• Source material
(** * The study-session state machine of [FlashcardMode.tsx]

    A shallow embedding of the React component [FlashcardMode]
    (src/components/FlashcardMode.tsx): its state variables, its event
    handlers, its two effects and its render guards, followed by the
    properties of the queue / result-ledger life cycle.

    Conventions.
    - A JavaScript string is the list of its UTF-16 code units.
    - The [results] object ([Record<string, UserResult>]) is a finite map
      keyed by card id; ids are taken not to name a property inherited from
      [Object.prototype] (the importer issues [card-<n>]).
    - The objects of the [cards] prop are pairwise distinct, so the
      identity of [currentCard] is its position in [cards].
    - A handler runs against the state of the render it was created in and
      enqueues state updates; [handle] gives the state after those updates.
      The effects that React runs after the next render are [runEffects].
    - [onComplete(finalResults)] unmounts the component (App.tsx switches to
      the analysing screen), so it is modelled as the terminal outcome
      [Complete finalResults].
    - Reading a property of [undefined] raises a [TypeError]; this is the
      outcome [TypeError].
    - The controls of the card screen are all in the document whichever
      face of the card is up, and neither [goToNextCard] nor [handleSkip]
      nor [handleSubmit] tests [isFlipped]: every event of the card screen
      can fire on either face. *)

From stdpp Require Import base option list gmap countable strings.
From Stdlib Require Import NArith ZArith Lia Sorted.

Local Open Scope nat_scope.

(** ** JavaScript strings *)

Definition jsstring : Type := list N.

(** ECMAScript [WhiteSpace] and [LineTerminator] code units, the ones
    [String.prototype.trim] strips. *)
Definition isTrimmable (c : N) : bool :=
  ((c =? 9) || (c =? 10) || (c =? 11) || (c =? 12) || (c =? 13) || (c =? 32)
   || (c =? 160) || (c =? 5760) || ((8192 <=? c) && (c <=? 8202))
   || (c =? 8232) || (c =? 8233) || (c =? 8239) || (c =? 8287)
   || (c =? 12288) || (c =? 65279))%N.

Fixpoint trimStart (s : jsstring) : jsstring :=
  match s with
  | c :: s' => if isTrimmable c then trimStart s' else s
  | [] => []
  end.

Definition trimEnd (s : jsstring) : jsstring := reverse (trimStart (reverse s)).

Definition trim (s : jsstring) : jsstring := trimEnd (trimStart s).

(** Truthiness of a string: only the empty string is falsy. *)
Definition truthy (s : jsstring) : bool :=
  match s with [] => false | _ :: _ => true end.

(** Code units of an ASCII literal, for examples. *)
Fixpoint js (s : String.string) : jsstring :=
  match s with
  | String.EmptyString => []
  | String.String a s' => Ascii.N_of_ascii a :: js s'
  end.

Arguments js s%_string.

---

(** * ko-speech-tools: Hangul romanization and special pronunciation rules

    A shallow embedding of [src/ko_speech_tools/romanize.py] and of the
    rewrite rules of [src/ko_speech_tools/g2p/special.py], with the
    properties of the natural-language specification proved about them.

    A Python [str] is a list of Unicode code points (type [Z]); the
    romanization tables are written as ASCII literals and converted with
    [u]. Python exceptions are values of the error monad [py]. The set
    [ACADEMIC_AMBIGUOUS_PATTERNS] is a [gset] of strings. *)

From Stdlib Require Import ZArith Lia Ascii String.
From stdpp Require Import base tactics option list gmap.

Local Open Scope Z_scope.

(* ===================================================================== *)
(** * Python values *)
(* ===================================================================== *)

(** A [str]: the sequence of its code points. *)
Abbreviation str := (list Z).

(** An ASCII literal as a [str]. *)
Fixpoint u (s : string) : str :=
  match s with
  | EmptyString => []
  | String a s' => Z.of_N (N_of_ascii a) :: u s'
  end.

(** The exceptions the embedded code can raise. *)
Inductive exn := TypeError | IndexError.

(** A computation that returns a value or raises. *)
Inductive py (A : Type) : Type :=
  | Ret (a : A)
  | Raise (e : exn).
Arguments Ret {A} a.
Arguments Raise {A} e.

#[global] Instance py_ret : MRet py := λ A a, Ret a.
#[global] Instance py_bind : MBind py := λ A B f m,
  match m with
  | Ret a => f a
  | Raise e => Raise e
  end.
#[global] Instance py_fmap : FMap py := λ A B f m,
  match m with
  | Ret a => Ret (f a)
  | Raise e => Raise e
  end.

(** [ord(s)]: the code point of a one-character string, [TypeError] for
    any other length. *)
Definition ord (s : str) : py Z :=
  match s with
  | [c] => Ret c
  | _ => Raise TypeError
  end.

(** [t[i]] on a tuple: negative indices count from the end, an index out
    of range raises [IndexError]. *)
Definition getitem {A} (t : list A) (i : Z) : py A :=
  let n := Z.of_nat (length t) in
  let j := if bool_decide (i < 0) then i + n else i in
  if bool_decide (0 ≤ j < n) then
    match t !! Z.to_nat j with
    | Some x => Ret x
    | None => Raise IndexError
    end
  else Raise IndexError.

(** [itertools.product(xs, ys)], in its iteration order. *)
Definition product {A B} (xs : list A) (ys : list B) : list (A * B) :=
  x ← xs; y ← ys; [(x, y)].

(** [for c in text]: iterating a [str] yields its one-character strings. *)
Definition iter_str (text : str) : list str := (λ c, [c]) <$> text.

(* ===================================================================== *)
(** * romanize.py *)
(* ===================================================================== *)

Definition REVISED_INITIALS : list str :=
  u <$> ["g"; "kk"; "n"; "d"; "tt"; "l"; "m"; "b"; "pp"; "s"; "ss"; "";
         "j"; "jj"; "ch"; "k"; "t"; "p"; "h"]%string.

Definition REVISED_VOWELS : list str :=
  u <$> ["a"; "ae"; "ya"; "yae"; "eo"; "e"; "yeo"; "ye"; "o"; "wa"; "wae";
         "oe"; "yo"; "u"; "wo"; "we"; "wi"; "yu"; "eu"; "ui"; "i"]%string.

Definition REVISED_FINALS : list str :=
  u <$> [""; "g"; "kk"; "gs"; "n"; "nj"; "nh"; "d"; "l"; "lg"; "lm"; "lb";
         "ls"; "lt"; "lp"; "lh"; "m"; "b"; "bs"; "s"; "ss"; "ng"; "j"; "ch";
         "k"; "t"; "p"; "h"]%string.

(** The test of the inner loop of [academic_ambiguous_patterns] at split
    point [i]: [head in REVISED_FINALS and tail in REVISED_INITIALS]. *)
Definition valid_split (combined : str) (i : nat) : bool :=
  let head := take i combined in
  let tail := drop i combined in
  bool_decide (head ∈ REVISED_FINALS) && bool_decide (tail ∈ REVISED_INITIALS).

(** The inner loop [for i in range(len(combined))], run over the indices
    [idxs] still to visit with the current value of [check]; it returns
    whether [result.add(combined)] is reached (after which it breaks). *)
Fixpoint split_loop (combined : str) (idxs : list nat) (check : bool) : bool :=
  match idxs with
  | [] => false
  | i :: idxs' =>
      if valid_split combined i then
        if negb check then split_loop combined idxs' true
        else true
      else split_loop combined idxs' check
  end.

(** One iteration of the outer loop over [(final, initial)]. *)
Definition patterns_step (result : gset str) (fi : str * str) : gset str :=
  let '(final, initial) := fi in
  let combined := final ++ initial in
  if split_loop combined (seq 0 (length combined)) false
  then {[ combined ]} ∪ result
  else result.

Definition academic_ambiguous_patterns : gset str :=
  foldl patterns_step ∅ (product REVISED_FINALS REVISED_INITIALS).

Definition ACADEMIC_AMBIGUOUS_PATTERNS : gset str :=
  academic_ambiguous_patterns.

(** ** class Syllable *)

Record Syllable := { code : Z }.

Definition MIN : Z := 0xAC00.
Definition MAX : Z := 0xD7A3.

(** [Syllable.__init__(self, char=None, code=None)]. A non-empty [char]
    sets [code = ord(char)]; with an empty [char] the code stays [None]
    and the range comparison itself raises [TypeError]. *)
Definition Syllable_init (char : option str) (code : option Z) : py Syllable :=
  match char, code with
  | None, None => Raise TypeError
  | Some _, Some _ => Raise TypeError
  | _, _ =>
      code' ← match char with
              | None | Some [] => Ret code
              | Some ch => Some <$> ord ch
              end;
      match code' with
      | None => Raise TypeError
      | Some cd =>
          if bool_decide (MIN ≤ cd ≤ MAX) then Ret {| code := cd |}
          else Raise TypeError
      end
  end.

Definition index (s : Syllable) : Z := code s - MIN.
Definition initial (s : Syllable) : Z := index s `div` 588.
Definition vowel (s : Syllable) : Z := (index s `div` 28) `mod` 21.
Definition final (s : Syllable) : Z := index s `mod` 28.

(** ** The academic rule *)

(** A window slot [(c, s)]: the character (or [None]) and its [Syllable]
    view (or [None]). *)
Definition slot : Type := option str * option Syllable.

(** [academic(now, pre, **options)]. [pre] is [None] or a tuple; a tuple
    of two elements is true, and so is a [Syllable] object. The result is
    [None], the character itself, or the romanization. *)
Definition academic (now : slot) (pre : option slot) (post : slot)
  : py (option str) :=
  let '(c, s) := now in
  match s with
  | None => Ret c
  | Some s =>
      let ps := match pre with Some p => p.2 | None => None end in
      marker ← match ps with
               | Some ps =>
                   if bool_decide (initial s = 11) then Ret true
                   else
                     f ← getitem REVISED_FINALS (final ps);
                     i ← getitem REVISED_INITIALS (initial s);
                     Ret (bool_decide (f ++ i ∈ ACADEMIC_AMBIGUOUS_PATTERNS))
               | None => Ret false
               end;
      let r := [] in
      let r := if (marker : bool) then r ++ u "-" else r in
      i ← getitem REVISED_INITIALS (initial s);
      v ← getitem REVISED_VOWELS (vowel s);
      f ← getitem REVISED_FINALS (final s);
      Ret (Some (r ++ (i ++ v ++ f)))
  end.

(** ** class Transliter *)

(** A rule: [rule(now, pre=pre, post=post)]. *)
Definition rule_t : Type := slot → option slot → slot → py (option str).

• What you will do
From the data above, output only the lines between the line containing "[u]. Python exceptions" and the line containing "Local Open Scope Z_scope.", inclusive, exactly as written.

• Answer to the problem
    [u]. Python exceptions are values of the error monad [py]. The set
    [ACADEMIC_AMBIGUOUS_PATTERNS] is a [gset] of strings. *)

From Stdlib Require Import ZArith Lia Ascii String.
From stdpp Require Import base tactics option list gmap.

Local Open Scope Z_scope.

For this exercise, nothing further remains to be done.